Copy the entire listing, down to the final line, exactly.

— DATA EXTRACT —
BEGIN
(* ===== verification/Footprint.v ===== *)
(** * Footprints of handlers

    A handler of App.js touches the world in four ways: it changes hooks,
    appends continuations (an [await]), appends requests (an [apiGet] or
    [apiPost]) and appends reports.  [footprint D P Q m] says that every
    run of [m] relates the hooks before and after by [D], appends only
    continuations satisfying [P] and requests satisfying [Q], and only
    appends reports.  Footprints compose along [st_bind] when [D] is a
    preorder, so the footprint of a handler follows from those of the
    primitives it is written with; the hint database [footprint] and the
    tactic [footprint_tac] do that composition.  The invariants of
    [Invariants] are proved from the footprints of the handlers. *)

From S2P Require Import Prelude Data State.

Local Open Scope st_scope.

Definition footprint (D : dash -> dash -> Prop) (P : pending -> Prop) (Q : request -> Prop)
    {A} (m : M A) : Prop :=
  forall w, let w' := st_exec m w in
    D (dash_of w) (dash_of w') /\
    (exists ps, inflight w' = inflight w ++ ps /\ Forall P ps) /\
    (exists rs, sent w' = sent w ++ rs /\ Forall Q rs) /\
    (exists es, reports w' = reports w ++ es).

Section footprint.
  Context (D : dash -> dash -> Prop) `{!PreOrder D} (P : pending -> Prop) (Q : request -> Prop).

Lemma footprint_bind {A B} (m : M A) (k : A -> M B) :
  footprint D P Q m -> (forall a, footprint D P Q (k a)) -> footprint D P Q (st_bind m k).
Proof.
  intros Hm Hk w. rewrite st_exec_bind.
  destruct (Hm w) as (HD1 & (ps1 & Hp1 & HP1) & (rs1 & Hr1 & HQ1) & (es1 & He1)).
  destruct (Hk (fst (m w)) (snd (m w))) as (HD2 & (ps2 & Hp2 & HP2) & (rs2 & Hr2 & HQ2) & (es2 & He2)).
  unfold st_exec in *. split; [by etrans|].
  split; [exists (ps1 ++ ps2); rewrite Hp2, Hp1, app_assoc; split; [done|]; by apply Forall_app|].
  split; [exists (rs1 ++ rs2); rewrite Hr2, Hr1, app_assoc; split; [done|]; by apply Forall_app|].
  exists (es1 ++ es2). by rewrite He2, He1, app_assoc.
Qed.

(** A primitive that only changes the hooks. *)
Lemma footprint_hooks_only {A} (m : M A) :
  (forall w, D (dash_of w) (dash_of (st_exec m w)) /\ inflight (st_exec m w) = inflight w /\
             sent (st_exec m w) = sent w /\ reports (st_exec m w) = reports w) ->
  footprint D P Q m.
Proof.
  intros Hm w. destruct (Hm w) as (HD & Hi & Hs & Hr). split; [done|].
  split; [exists []; by rewrite app_nil_r|]. split; [exists []; by rewrite app_nil_r|].
  exists []. by rewrite app_nil_r.
Qed.

Lemma footprint_ret {A} (a : A) : footprint D P Q (st_ret a).
Proof. apply footprint_hooks_only. done. Qed.

Lemma footprint_read : footprint D P Q read.
Proof. apply footprint_hooks_only. done. Qed.

Lemma footprint_modify_dash f : (forall d, D d (f d)) -> footprint D P Q (modify_dash f).
Proof. intros Hf. apply footprint_hooks_only. intros w. by split; [apply Hf|]. Qed.

Lemma footprint_send r : Q r -> footprint D P Q (send r).
Proof.
  intros Hr w. split; [done|].
  split; [exists []; by rewrite app_nil_r|]. split; [exists [r]; by split; [|constructor]|].
  exists []. by rewrite app_nil_r.
Qed.

Lemma footprint_await p : P p -> footprint D P Q (await_ p).
Proof.
  intros Hp w. split; [done|].
  split; [exists [p]; by split; [|constructor]|]. split; [exists []; by rewrite app_nil_r|].
  exists []. by rewrite app_nil_r.
Qed.

Lemma footprint_report r : footprint D P Q (report_ r).
Proof.
  intros w. split; [done|].
  split; [exists []; by rewrite app_nil_r|]. split; [exists []; by rewrite app_nil_r|].
  by exists [r].
Qed.

End footprint.

Create HintDb footprint discriminated.
#[export] Hint Resolve footprint_ret footprint_read footprint_report : footprint.

(** Unfold [m] and compose the footprints of its primitives, splitting
    the matches of the code; what is left are the side conditions on the
    primitives ([D] for a setter, [P] for an await, [Q] for a request). *)
Ltac footprint_tac :=
  repeat (first
    [ apply footprint_bind; [exact _| |intros ?]
    | apply footprint_ret | apply footprint_read | apply footprint_report
    | apply footprint_send | apply footprint_await | apply footprint_modify_dash; intros ?
    | case_match
    | exact _ ]).

(** ** Footprints under a guard

    [footprint_on G D P Q m]: the footprint of [m] on the worlds whose
    hooks satisfy [G].  A handler that reads the hooks and acts on what
    it read (the coordinates, say) has a footprint that depends on them;
    [footprint_on_read] passes the guard to the code after the [read]. *)

Definition footprint_on (G : dash -> Prop) (D : dash -> dash -> Prop) (P : pending -> Prop)
    (Q : request -> Prop) {A} (m : M A) : Prop :=
  forall w, G (dash_of w) ->
    let w' := st_exec m w in
    D (dash_of w) (dash_of w') /\
    (exists ps, inflight w' = inflight w ++ ps /\ Forall P ps) /\
    (exists rs, sent w' = sent w ++ rs /\ Forall Q rs) /\
    (exists es, reports w' = reports w ++ es).

Section footprint_on.
  Context (G : dash -> Prop) (D : dash -> dash -> Prop) `{!PreOrder D}
    (P : pending -> Prop) (Q : request -> Prop).
  Hypothesis HG : forall d d', G d -> D d d' -> G d'.

Lemma footprint_on_weaken {A} (m : M A) : footprint D P Q m -> footprint_on G D P Q m.
Proof. intros Hm w _. apply Hm. Qed.

Lemma footprint_on_bind {A B} (m : M A) (k : A -> M B) :
  footprint_on G D P Q m -> (forall a, footprint_on G D P Q (k a)) ->
  footprint_on G D P Q (st_bind m k).
Proof.
  intros Hm Hk w Hw. rewrite st_exec_bind.
  destruct (Hm w Hw) as (HD1 & (ps1 & Hp1 & HP1) & (rs1 & Hr1 & HQ1) & (es1 & He1)).
  destruct (Hk (fst (m w)) (snd (m w))) as (HD2 & (ps2 & Hp2 & HP2) & (rs2 & Hr2 & HQ2) & (es2 & He2));
    [by eapply HG|].
  unfold st_exec in *. split; [by etrans|].
  split; [exists (ps1 ++ ps2); rewrite Hp2, Hp1, app_assoc; split; [done|]; by apply Forall_app|].
  split; [exists (rs1 ++ rs2); rewrite Hr2, Hr1, app_assoc; split; [done|]; by apply Forall_app|].
  exists (es1 ++ es2). by rewrite He2, He1, app_assoc.
Qed.

(** The code after a [read] runs on hooks satisfying the guard. *)
Lemma footprint_on_read {B} (k : dash -> M B) :
  (forall d, G d -> footprint_on G D P Q (k d)) -> footprint_on G D P Q (st_bind read k).
Proof. intros Hk w Hw. rewrite st_exec_bind. by apply Hk. Qed.

End footprint_on.

(** [footprint_tac] under a guard: the [read]s first, then the
    primitives through [footprint_on_weaken]. *)
Ltac footprint_on_tac :=
  repeat (first
    [ apply footprint_on_read; intros ? ?
    | apply footprint_on_bind; [exact _| | |intros ?]
    | apply footprint_on_weaken; footprint_tac
    | case_match ]).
END
— RESPONSE BELOW —
(* ===== verification/Footprint.v ===== *)
(** * Footprints of handlers

    A handler of App.js touches the world in four ways: it changes hooks,
    appends continuations (an [await]), appends requests (an [apiGet] or
    [apiPost]) and appends reports.  [footprint D P Q m] says that every
    run of [m] relates the hooks before and after by [D], appends only
    continuations satisfying [P] and requests satisfying [Q], and only
    appends reports.  Footprints compose along [st_bind] when [D] is a
    preorder, so the footprint of a handler follows from those of the
    primitives it is written with; the hint database [footprint] and the
    tactic [footprint_tac] do that composition.  The invariants of
    [Invariants] are proved from the footprints of the handlers. *)

From S2P Require Import Prelude Data State.

Local Open Scope st_scope.

Definition footprint (D : dash -> dash -> Prop) (P : pending -> Prop) (Q : request -> Prop)
    {A} (m : M A) : Prop :=
  forall w, let w' := st_exec m w in
    D (dash_of w) (dash_of w') /\
    (exists ps, inflight w' = inflight w ++ ps /\ Forall P ps) /\
    (exists rs, sent w' = sent w ++ rs /\ Forall Q rs) /\
    (exists es, reports w' = reports w ++ es).

Section footprint.
  Context (D : dash -> dash -> Prop) `{!PreOrder D} (P : pending -> Prop) (Q : request -> Prop).

Lemma footprint_bind {A B} (m : M A) (k : A -> M B) :
  footprint D P Q m -> (forall a, footprint D P Q (k a)) -> footprint D P Q (st_bind m k).
Proof.
  intros Hm Hk w. rewrite st_exec_bind.
  destruct (Hm w) as (HD1 & (ps1 & Hp1 & HP1) & (rs1 & Hr1 & HQ1) & (es1 & He1)).
  destruct (Hk (fst (m w)) (snd (m w))) as (HD2 & (ps2 & Hp2 & HP2) & (rs2 & Hr2 & HQ2) & (es2 & He2)).
  unfold st_exec in *. split; [by etrans|].
  split; [exists (ps1 ++ ps2); rewrite Hp2, Hp1, app_assoc; split; [done|]; by apply Forall_app|].
  split; [exists (rs1 ++ rs2); rewrite Hr2, Hr1, app_assoc; split; [done|]; by apply Forall_app|].
  exists (es1 ++ es2). by rewrite He2, He1, app_assoc.
Qed.

(** A primitive that only changes the hooks. *)
Lemma footprint_hooks_only {A} (m : M A) :
  (forall w, D (dash_of w) (dash_of (st_exec m w)) /\ inflight (st_exec m w) = inflight w /\
             sent (st_exec m w) = sent w /\ reports (st_exec m w) = reports w) ->
  footprint D P Q m.
Proof.
  intros Hm w. destruct (Hm w) as (HD & Hi & Hs & Hr). split; [done|].
  split; [exists []; by rewrite app_nil_r|]. split; [exists []; by rewrite app_nil_r|].
  exists []. by rewrite app_nil_r.
Qed.

Lemma footprint_ret {A} (a : A) : footprint D P Q (st_ret a).
Proof. apply footprint_hooks_only. done. Qed.

Lemma footprint_read : footprint D P Q read.
Proof. apply footprint_hooks_only. done. Qed.

Lemma footprint_modify_dash f : (forall d, D d (f d)) -> footprint D P Q (modify_dash f).
Proof. intros Hf. apply footprint_hooks_only. intros w. by split; [apply Hf|]. Qed.

Lemma footprint_send r : Q r -> footprint D P Q (send r).
Proof.
  intros Hr w. split; [done|].
  split; [exists []; by rewrite app_nil_r|]. split; [exists [r]; by split; [|constructor]|].
  exists []. by rewrite app_nil_r.
Qed.

Lemma footprint_await p : P p -> footprint D P Q (await_ p).
Proof.
  intros Hp w. split; [done|].
  split; [exists [p]; by split; [|constructor]|]. split; [exists []; by rewrite app_nil_r|].
  exists []. by rewrite app_nil_r.
Qed.

Lemma footprint_report r : footprint D P Q (report_ r).
Proof.
  intros w. split; [done|].
  split; [exists []; by rewrite app_nil_r|]. split; [exists []; by rewrite app_nil_r|].
  by exists [r].
Qed.

End footprint.

Create HintDb footprint discriminated.
#[export] Hint Resolve footprint_ret footprint_read footprint_report : footprint.

(** Unfold [m] and compose the footprints of its primitives, splitting
    the matches of the code; what is left are the side conditions on the
    primitives ([D] for a setter, [P] for an await, [Q] for a request). *)
Ltac footprint_tac :=
  repeat (first
    [ apply footprint_bind; [exact _| |intros ?]
    | apply footprint_ret | apply footprint_read | apply footprint_report
    | apply footprint_send | apply footprint_await | apply footprint_modify_dash; intros ?
    | case_match
    | exact _ ]).

(** ** Footprints under a guard

    [footprint_on G D P Q m]: the footprint of [m] on the worlds whose
    hooks satisfy [G].  A handler that reads the hooks and acts on what
    it read (the coordinates, say) has a footprint that depends on them;
    [footprint_on_read] passes the guard to the code after the [read]. *)

Definition footprint_on (G : dash -> Prop) (D : dash -> dash -> Prop) (P : pending -> Prop)
    (Q : request -> Prop) {A} (m : M A) : Prop :=
  forall w, G (dash_of w) ->
    let w' := st_exec m w in
    D (dash_of w) (dash_of w') /\
    (exists ps, inflight w' = inflight w ++ ps /\ Forall P ps) /\
    (exists rs, sent w' = sent w ++ rs /\ Forall Q rs) /\
    (exists es, reports w' = reports w ++ es).

Section footprint_on.
  Context (G : dash -> Prop) (D : dash -> dash -> Prop) `{!PreOrder D}
    (P : pending -> Prop) (Q : request -> Prop).
  Hypothesis HG : forall d d', G d -> D d d' -> G d'.

Lemma footprint_on_weaken {A} (m : M A) : footprint D P Q m -> footprint_on G D P Q m.
Proof. intros Hm w _. apply Hm. Qed.

Lemma footprint_on_bind {A B} (m : M A) (k : A -> M B) :
  footprint_on G D P Q m -> (forall a, footprint_on G D P Q (k a)) ->
  footprint_on G D P Q (st_bind m k).
Proof.
  intros Hm Hk w Hw. rewrite st_exec_bind.
  destruct (Hm w Hw) as (HD1 & (ps1 & Hp1 & HP1) & (rs1 & Hr1 & HQ1) & (es1 & He1)).
  destruct (Hk (fst (m w)) (snd (m w))) as (HD2 & (ps2 & Hp2 & HP2) & (rs2 & Hr2 & HQ2) & (es2 & He2));
    [by eapply HG|].
  unfold st_exec in *. split; [by etrans|].
  split; [exists (ps1 ++ ps2); rewrite Hp2, Hp1, app_assoc; split; [done|]; by apply Forall_app|].
  split; [exists (rs1 ++ rs2); rewrite Hr2, Hr1, app_assoc; split; [done|]; by apply Forall_app|].
  exists (es1 ++ es2). by rewrite He2, He1, app_assoc.
Qed.

(** The code after a [read] runs on hooks satisfying the guard. *)
Lemma footprint_on_read {B} (k : dash -> M B) :
  (forall d, G d -> footprint_on G D P Q (k d)) -> footprint_on G D P Q (st_bind read k).
Proof. intros Hk w Hw. rewrite st_exec_bind. by apply Hk. Qed.

End footprint_on.

(** [footprint_tac] under a guard: the [read]s first, then the
    primitives through [footprint_on_weaken]. *)
Ltac footprint_on_tac :=
  repeat (first
    [ apply footprint_on_read; intros ? ?
    | apply footprint_on_bind; [exact _| | |intros ?]
    | apply footprint_on_weaken; footprint_tac
    | case_match ]).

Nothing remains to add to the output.